Africa’s premier performing arts event for social change, Ubumuntu Arts Festival, is returning this year to celebrate humanity with artists from over 18 countries.
This year, the festival will connect the world through a virtual event aimed at delivering meticulously curated art performances and showcases, to a global audience.
In 2020, due to the effects of the COVID-19 pandemic, the now seven year old festival was changed to Ubumuntu virtual arts festival and was live-streamed.
Continuing this year, the festival themed; REBIRTH, will run for two days for about six hours in total from July 16th-17th 2021 and will be streamed live on the Ubumuntu Youtube Channel as well as all social media platforms.
This year’s festival will feature collaborations by artists from Switzerland, Germany, Bosnia, USA, Egypt, Zimbabwe, Belgium, Sri-Lanka, Morocco, Belgium, Uganda and more.
According to the festival’s curator; Hope Azeda, “the relationship between Covid -19 and creative industries has been that of hate and love. It has become extremely been difficult to plan events in uncertain times of this pandemic.
Regardless of the formidable backdrop we have learned to receive each day that comes like a gift. We have heard to therefore re-situate, re-shift and re-create around the uncertainties of Covid-19”.
Leading up to the main event, Ubumuntu Arts Festival has been sharing regular content and leading conversations via it’s social media platforms.
Content such as #CreativityUnlocked on Mondays, #HomeChatsWithSonia on Wednesdays, and #Homelessness on Fridays in partnership with Keiga Foundation are featured regularly. The Ubumuntu Arts Festival is about bringing people together from all walks of life to speak to each other about our shared human experiences in the language of art.
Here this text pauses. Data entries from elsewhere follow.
Lemma piperead_copy_rep n : ∀ p buf,
  pipe_rep p buf →
  (piperead_copy n p).1 = take n buf ∧ pipe_rep (piperead_copy n p).2 (drop n buf) ∧
  pi_readopen (piperead_copy n p).2 = pi_readopen p ∧
  pi_writeopen (piperead_copy n p).2 = pi_writeopen p.
Proof.
  induction n as [|n IH]; intros p buf Hrep; [done|]. cbn [piperead_copy].
  rewrite (pipe_empty_spec p buf) by done.
  destruct buf as [|b buf]; [done|]. cbn [length Nat.eqb].
  destruct (pipe_get_rep p b buf Hrep) as [Hb Hrep']. destruct (pipe_get p) as [c p1] eqn:Hg.
  destruct (IH p1 buf Hrep') as (H1 & H2 & H3 & H4).
  assert (pi_readopen p1 = pi_readopen p ∧ pi_writeopen p1 = pi_writeopen p) as [Ho1 Ho2].
  { unfold pipe_get in Hg. by injection Hg as <- <-. }
  destruct (piperead_copy n p1) as [cs p2]. simpl in *.
  split_and!; [congruence|done|congruence|congruence].
Qed.
(** Reading the disk into a buffer. *)
Lemma wp_iderw_read F s i b Q :
  bc_bufs s !! i = Some b → busy b = true → valid b = false → dirty b = false →
  b_blockno b < FSSIZE → bc_havedisk1 s ≠ 0 →
  (∀ f, busy (set_b_flags f b) = true → valid (set_b_flags f b) = true →
     dirty (set_b_flags f b) = false →
     Q tt (set_bufs (<[i := mkBuf f (b_dev b) (b_blockno b) (bc_disk s (b_dev b) (b_blockno b))]>
                       (bc_bufs s)) s)) →
  wp F (iderw i) Q s.
Proof.
  intros Hi Hb Hv Hd Hn Hh HQ. unfold iderw. apply wp_bind. eapply wp_get_buf; [done|].
  apply wp_bind, wp_gets. rewrite flag_busy, Hb, flag_valid_dirty, Hv. simpl.
  rewrite (proj2 (truth_true (bc_havedisk1 s)) Hh). rewrite andb_false_r. simpl.
  apply wp_bind. unfold idestart. apply wp_bind. eapply wp_get_buf; [done|].
  rewrite (proj2 (Z.leb_gt _ _)) by done. rewrite flag_dirty, Hd. apply wp_skip.
  unfold ideintr. apply wp_bind. eapply wp_get_buf; [done|]. apply wp_bind, wp_gets.
  rewrite flag_dirty, Hd. apply wp_put_buf. simpl. apply HQ; flags; by rewrite ?Hb.
Qed.

(** Writing a buffer to the disk. *)
Lemma wp_iderw_write F s i b Q :
  bc_bufs s !! i = Some b → busy b = true → dirty b = true →
  b_blockno b < FSSIZE → bc_havedisk1 s ≠ 0 →
  (∀ f, busy (set_b_flags f b) = true → valid (set_b_flags f b) = true →
     dirty (set_b_flags f b) = false →
     Q tt (set_bufs (<[i := set_b_flags f b]> (bc_bufs s))
             (write_disk (b_dev b) (b_blockno b) (b_data b) s))) →
  wp F (iderw i) Q s.
Proof.
  intros Hi Hb Hd Hn Hh HQ. unfold iderw. apply wp_bind. eapply wp_get_buf; [done|].
  apply wp_bind, wp_gets. rewrite flag_busy, Hb, flag_valid_dirty, Hd. simpl. rewrite andb_false_r.
  rewrite (proj2 (truth_true (bc_havedisk1 s)) Hh). rewrite andb_false_r. simpl.
  apply wp_bind. unfold idestart. apply wp_bind. eapply wp_get_buf; [done|].
  rewrite (proj2 (Z.leb_gt _ _)) by done. rewrite flag_dirty, Hd. apply wp_modify.
  unfold ideintr. apply wp_bind. eapply wp_get_buf; [done|]. apply wp_bind, wp_gets.
  rewrite flag_dirty, Hd. apply wp_put_buf. simpl. apply HQ; flags; by rewrite ?Hb.
Qed.


Lemma disk_write_eq dv d k x : disk_write dv d k x d k = x.
Proof. unfold disk_write. by rewrite !Z.eqb_refl. Qed.
Lemma disk_write_ne dv d k x d' k' : (d', k') ≠ (d, k) → disk_write dv d k x d' k' = dv d' k'.
Proof. intros H. unfold disk_write. destruct (_ && _) eqn:E; [|done]. bool_to_prop. congruence. Qed.

(** ** Replacing one buffer *)
Lemma cached_cases s d k :
  (∃ j b, bc_bufs s !! j = Some b ∧ bkey b = (d, k)) ∨
  (∀ j b, bc_bufs s !! j = Some b → bkey b ≠ (d, k)).
Proof.
  destruct (List.find (has_key d k) (bc_bufs s)) as [b|] eqn:E.
  - left. apply List.find_some in E as [Hin Hp]. apply has_key_bkey in Hp.
    apply list_elem_of_In, list_elem_of_lookup in Hin as [j Hj]. eauto.
  - right. intros j b Hj Hk%has_key_bkey. eapply List.find_none in E;
      [|apply list_elem_of_In; by eapply list_elem_of_lookup_2].
    by rewrite Hk in E.
Qed.
Lemma content_uncached s d k :
  (∀ j b, bc_bufs s !! j = Some b → bkey b ≠ (d, k)) → content s d k = bc_disk s d k.
Proof. intros H. apply content_disk. intros j b Hj Hk%has_key_bkey. by destruct (H _ _ Hj). Qed.
(* ===== verification/Ide.v ===== *)
(** * The disk driver on its ports (ide.c), and the memory disk (memide.c)

    Bio.v uses the driver for one process at a time.  Here any number of
    processes wait for their requests: the queue linked through [qnext], the
    registers of the disk controller, and interrupts that come between.  What
    runs under [idelock] is one step; a process that sleeps in [iderw] takes
    no step until its buffer is done. *)
From S2P Require Import Prelude Machine Block Bio CString.

Open Scope Z_scope.

Definition SECTOR_SIZE : Z := 512.
Definition IDE_BSY : Z := 0x80.
Definition IDE_DRDY : Z := 0x40.
Definition IDE_DF : Z := 0x20.
Definition IDE_ERR : Z := 0x01.
Definition IDE_CMD_READ : Z := 0x20.
Definition IDE_CMD_WRITE : Z := 0x30.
Since its inception in 2015, Ubumuntu Arts has continued to grow in scale and global recognition. The festival provides a platform for artists from all over the world to present performances dealing with difficult aspects of societal violence and human nature, from police brutality, to mass incarceration, to civil war and genocide.
Both the timing and location of the festival hold deep historical and moral significance. The festival takes place at the Kigali Genocide Memorial, built on the resting place of 250,000 Tutsi.
It occurs in July, during the final week of the 100-day commemoration of the 1994 Genocide against the Tutsi. The impact the festival has on visitors and artists, however, extends far beyond the flagship event, and many attendees have returned home to start similar festivals in their own countries.
Ubumuntu’s performances, workshops, panels and genocide memorial visits encourage participants to remember the past, celebrate the present, and build a more peaceful future.
Ubumuntu; The Kinyarwanda word for ‘humanity’, calls for unity amongst all peoples of the world, promoting love and inclusion and rejecting hatred and discrimination.